Plasmodium species possess developmentally regulated ribosomal RNA (rRNA) genes. This report describes the expression and gene structure of the largest subunit of P. falciparum RNA polymerase I (RNAPI), which is responsible for the synthesis of rRNA. The RNAPI largest subunit gene was present as a single copy gene on chromosome 9. Three exons encode the 2910-amino acid RNAPI polypeptide (340 140 Da). A comparison of Plasmodium, Trypanosoma, and Saccharomyces cerevisiae nuclear RNAP largest subunits identified conserved amino acid positions and class-specific amino acid positions. Novel amino acid insertions were found between RNAPI conserved regions A and B (region A′), D and DE1 (region D′), DE2 and E (region DE2′), and F and G (region F′).

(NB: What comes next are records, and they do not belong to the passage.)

(** A page taken and zeroed keeps what has grown. *)
Lemma grown_take s0 l0 pgdir s p l lo a :
  grown s0 pgdir s (p :: l) lo a -> conserved (k_mem s0) l0 pgdir (k_mem s) (p :: l) ->
  (forall va, umapped (k_mem s0) pgdir va -> in_range lo a (pg va) = false) ->
  let s1 := set_mem (fill (k_mem s) p 0 PGSIZE) (set_freelist (ld32 (k_mem s) p) s) in
  grown s0 pgdir s1 l lo a /\ accounted (k_mem s0) l0 pgdir (k_mem s1) l [p].
Proof using HS.
  intros [G1 G2 G3 G4] G5 Hold s1. destruct (alloc_page s p l pgdir G1) as (_ & _ & Hok1 & _ & Hs & _ & Hk).
  fold s1 in Hok1, Hs, Hk. destruct (same_pt_owned _ _ _ Hs) as (E1 & E2 & E3 & E4).
  split; [split; [done|..]|].
  - intros va Hva Hr. destruct Hs as [_ Hs]. rewrite Hs. by apply G2.
  - intros va Hva Hr. destruct (G3 va Hva Hr) as (A & B & C). split; [by apply E1|].
    split; [by rewrite (proj2 Hs va)|]. by rewrite (same_pt_ubyte _ _ _ Hs Hk).
  - intros va b Hva Hb. rewrite <- (G4 va b Hva Hb). specialize (Hold va Hva).
    assert (Hsv : umapped (k_mem s) pgdir va /\ upage (k_mem s) pgdir va = upage (k_mem s0) pgdir va).
    { unfold umapped, upage, KERNBASE in *. rewrite G2 by (done || (destruct Hva; lia)). done. }
    destruct Hsv as [Hsv E]. apply (Hk va); [done|by rewrite E].
  - intros q. rewrite (G5 q), E4, !elem_of_cons, elem_of_nil. tauto.
Qed.

Lemma grown_same s0 pgdir s1 l1 s2 l2 lo a :
  grown s0 pgdir s1 l1 lo a -> mapped s1 l1 pgdir s2 l2 (pte_at (k_mem s1) pgdir) ->
  (forall va, umapped (k_mem s0) pgdir va -> in_range lo a (pg va) = false) ->
  grown s0 pgdir s2 l2 lo a /\ conserved (k_mem s1) l1 pgdir (k_mem s2) l2 /\
  forall p, in_hand s1 l1 pgdir p -> p ∉ l2 -> in_hand s2 l2 pgdir p.
Proof using HS.
  intros [G1 G2 G3 G4] Hm Hold. destruct (mapped_same s1 l1 pgdir s2 l2 G1 Hm) as [Hok2 Hc].
  pose proof (mapped_ukeep _ _ _ _ _ _ G1 Hm) as Hk. pose proof (mp_pte _ _ _ _ _ _ Hm) as Hp.
  split; [split; [done|..]|split; [done|]].
  - intros va Hva Hr. rewrite Hp by done. by apply G2.
  - intros va Hva Hr. destruct (G3 va Hva Hr) as (A & B & C).
    assert (E : upage (k_mem s2) pgdir va = upage (k_mem s1) pgdir va)
      by (unfold upage, KERNBASE in *; by rewrite Hp by lia).
    unfold umapped, ubyte in *. rewrite E, Hp by (unfold KERNBASE in *; lia). split_and!; try apply A; [done|].
    rewrite <- C. apply (Hk va); [done|zdiv].
  - intros va b Hva Hb. rewrite <- (G4 va b Hva Hb). specialize (Hold va Hva).
    assert (Hsv : umapped (k_mem s1) pgdir va /\ upage (k_mem s1) pgdir va = upage (k_mem s0) pgdir va).
    { unfold umapped, upage, KERNBASE in *. rewrite G2 by (done || (destruct Hva; lia)). done. }
    destruct Hsv as [Hsv E]. apply (Hk va); [done|by rewrite E].
  - intros p (H1 & H2 & H3) H4. split; [done|]. split; [done|]. specialize (Hc p). tauto.
Qed.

Leucine zipper domains were found within regions D′, DE2, and DE2′. A novel serine-rich repeat domain, a domain with homology to the C-terminal domain of eukaryotic upstream binding factor (UBF), and 4 highly conserved casein kinase II (CKII) Ser/Thr phosphorylation motifs were found within a 127-amino acid sub-region of enlarged region F′. The novel RNAPI serine-rich repeat contained a conserved motif, Ser-X 3-Ser, which was also identified in the serine-rich repeat domains of the P. falciparum RNAPII and RNAPIII largest subunits, as well as within a highly homologous serine-rich repeat from trophozoite antigen R45. The results of this molecular analysis indicate that phosphorylation and dephosphorylation mechanisms regulate the activity of P. falciparum RNAPI.